How you’ve grown in patience and leadership skills will be much more significant to your business and crews than any increases in the bottom line
| January 01, 2013 |
It’s still early holiday as I write this, the pause before we take the deep plunge into 2013. As the year’s travel winds down, there’s the chance to indulge in what’s on my “I’ll get to it later” shelf. This time, my treat is Doris Kearns Goodwin’s “Team of Rivals.” It was published in 2005 (I’m always more than a few years behind in reading the next hot book), but now making a resurgence because of the movie “Lincoln.”
I haven’t seen the movie yet, but of course know the school kid mantra on Lincoln – log cabin, early heartbreak, lover of learning. The line that struck me in Goodwin’s book, however, isn’t about Lincoln at all, but a contemporary, Thurlow Weed. With a father in and out of jail and a family constantly moving, Weed, Goodwin says, “had fought to educate himself.”

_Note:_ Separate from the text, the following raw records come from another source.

Lemma hold_fire_after_release_witness :
  insect_hold_fire all_files "insect1"
    (set_pressed (Some ("quiz", "quiz")) (initial_ctrl demo_rng)) =
  (Some tt, set_pressed (Some ("quiz", "quiz")) (initial_ctrl demo_rng)).
Proof.
  destruct (hold_fire_after_release all_files "insect1"
    (set_pressed (Some ("quiz", "quiz")) (initial_ctrl demo_rng))) as [H _].
  apply H. vm_compute. discriminate.
Defined.

Lemma late_timeout_is_harmless_witness :
  timeout all_files (initial_ctrl demo_rng) =
    (Some tt, set_answer_timeout_job None (initial_ctrl demo_rng)).
Proof.
  exact (late_timeout_is_harmless all_files (initial_ctrl demo_rng)
    ltac:(left; vm_compute; reflexivity)).
Defined.

Lemma quiz_callbacks_inert_when_inactive_witness :
  next_or_end all_files (initial_ctrl demo_rng) = (Some tt, initial_ctrl demo_rng).
Proof.
  destruct (quiz_callbacks_inert_when_inactive all_files (initial_ctrl demo_rng)
    ltac:(vm_compute; reflexivity)) as (_ & _ & H & _).
  exact H.
Defined.

Lemma start_quiz_refused_witness :
  start_quiz (fun n => negb (String.eqb n CORRECT_WAV)) (initial_ctrl demo_rng) =
    (Some tt, set_pressed None (set_status
      (if bool_decide (length (filter (fun k => (fun n => negb (String.eqb n CORRECT_WAV))
                                                  (sound_wav k) = true) slot_keys) < 4)
       then "Need at least 4 insect*_sound.wav files for the quiz."
       else "Missing: correct.wav or incorrect.wav") (initial_ctrl demo_rng))).
Proof.
  exact (start_quiz_refused (fun n => negb (String.eqb n CORRECT_WAV)) (initial_ctrl demo_rng)
    ltac:(right; left; vm_compute; reflexivity)).
Defined.

Lemma short_press_plays_sound_witness :
  pressed (on_insect_up all_files "insect1"
             (on_insect_down "insect1" (initial_ctrl demo_rng)).2).2 = None.
Proof.
  pose proof (short_press_plays_sound all_files (initial_ctrl demo_rng) "insect1"
    ltac:(unfold slot_keys, INSECT_KEYS; apply elem_of_cons; by left)
    ltac:(vm_compute; reflexivity) ltac:(vm_compute; reflexivity)
    ltac:(vm_compute; reflexivity) ltac:(vm_compute; reflexivity)) as H.
  cbv zeta in H. destruct H as [H _].
  exact H.
Defined.

Lemma led_set_color_unknown_key_witness :
  led_set_color "insect9" "green" [("insect1", "gray"); ("insect2", "gray")] =
    [("insect1", "gray"); ("insect2", "gray")].
Proof.
  apply led_set_color_unknown_key.
  apply (bool_decide_unpack _). vm_compute. reflexivity.
Defined.

Lemma quiz_short_press_welcomes_witness :
  quiz_active (on_quiz_up all_files (on_quiz_down (initial_ctrl demo_rng)).2).2 = false.
Proof.
  pose proof (quiz_short_press_welcomes all_files (initial_ctrl demo_rng)
    ltac:(vm_compute; reflexivity) ltac:(vm_compute; reflexivity)
    ltac:(vm_compute; reflexivity)) as H.
  cbv zeta in H. destruct H as [H _].
  exact H.
Defined.

Lemma start_quiz_sequence_witness :
  quiz_active (start_quiz all_files (initial_ctrl demo_rng)).2 = true.
Proof.
  destruct (start_quiz_sequence all_files (initial_ctrl demo_rng)
    ltac:(apply (bool_decide_unpack _); vm_compute; reflexivity)
    eq_refl eq_refl) as [H _].
  exact H.
Defined.

Lemma next_or_end_advances_witness :
  q_index (next_or_end all_files demo_answer_window).2 = S (q_index demo_answer_window).
Proof.
  destruct (next_or_end_advances all_files demo_answer_window
    ltac:(vm_compute; reflexivity)
    ltac:(apply Forall_forall; intros; reflexivity)) as [H _].
  exact H.
Defined.

Lemma photo_scale_fits_witness :
  exists p, load_and_scale_photo true (Some (440%Z, 100%Z)) = Some p /\
    ph_width p = 440%Z /\ ph_height p = 100%Z /\ (1 <= ph_subsample p)%Z /\
    (440 <= ph_subsample p * MAX_IMG_W)%Z /\ (100 <= ph_subsample p * MAX_IMG_H)%Z /\
    (ph_subsample p = 1%Z \/ ((ph_subsample p - 1) * MAX_IMG_W < 440)%Z \/
     ((ph_subsample p - 1) * MAX_IMG_H < 100)%Z).
Proof. apply photo_scale_fits; lia. Defined.

Lemma find_ci_finds_any_case_witness :
  String.eqb (find_ci str_lower (fun n => String.eqb n "Correct.WAV")
                [("Correct.WAV", true)] "correct.wav") "Correct.WAV" = true <->
  String.eqb "correct.wav" "Correct.WAV" = true \/
  exists p, (p, true) ∈ [("Correct.WAV", true)] /\ str_lower p = str_lower "correct.wav".
Proof.
  exact (find_ci_finds_any_case str_lower (fun n => String.eqb n "Correct.WAV")
    [("Correct.WAV", true)] "correct.wav" demo_dir_files_exist).
Defined.

Lemma first_existing_ci_spec_witness :
  String.eqb "Correct.WAV" "Correct.WAV" = true.
Proof.
  destruct (first_existing_ci_spec str_lower (fun n => String.eqb n "Correct.WAV")
    [("Correct.WAV", true)] ["quiz_complete.wav"; "correct.wav"] demo_dir_files_exist)
    as [H _].
  apply H. vm_compute. reflexivity.
Defined.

While they’re not doing it by candlelight, I know several people who are in Weed’s camp. My daughter-in-law, college education interrupted by marriage, is now taking online courses while she home schools her two boys. A friend, employed fulltime, is getting her masters. And when I reviewed the references of Tom Giangiulio, one of our 2013 Contractor of the Year finalists, I discovered that even after 30 years of owning Glendale Excavating, Tom is working on a degree in civil engineering, with an eye toward taking the professional engineers test.
But this goes beyond formal education or even CEUs. A lot of us are in Tom’s position – we’ve been at this business a mighty long time. Our most recent reader profile survey puts the majority of you in the over-50 crowd, working in the same firm for 25 years or more. But as many of you have told us, this is no time to coast. Your basic job has been redefined; former bedrock assumptions are out the window.
In this environment it could be easy to put the now-easing battle for survival down as all the learning you want right now. It’s tempting to feel buffeted by events, to retreat a bit, to feel you’ve earned a respite. My advice: take one, just don’t make it long one. Because, as leadership guru John Maxwell says, “Personal growth doesn’t just happen on its own. And once you’re done with your formal education, you must take complete ownership of the growth process, because nobody else will do it for you.”
Growth requires a continual reassessment of the journey, how far you’ve come, and how far you want to go. And how you’ve grown in patience and leadership skills will be much more significant to your business and crews than any increases in the bottom line.
We’re all Thurlow Weeds, fighting to educate ourselves … and in the process, grow.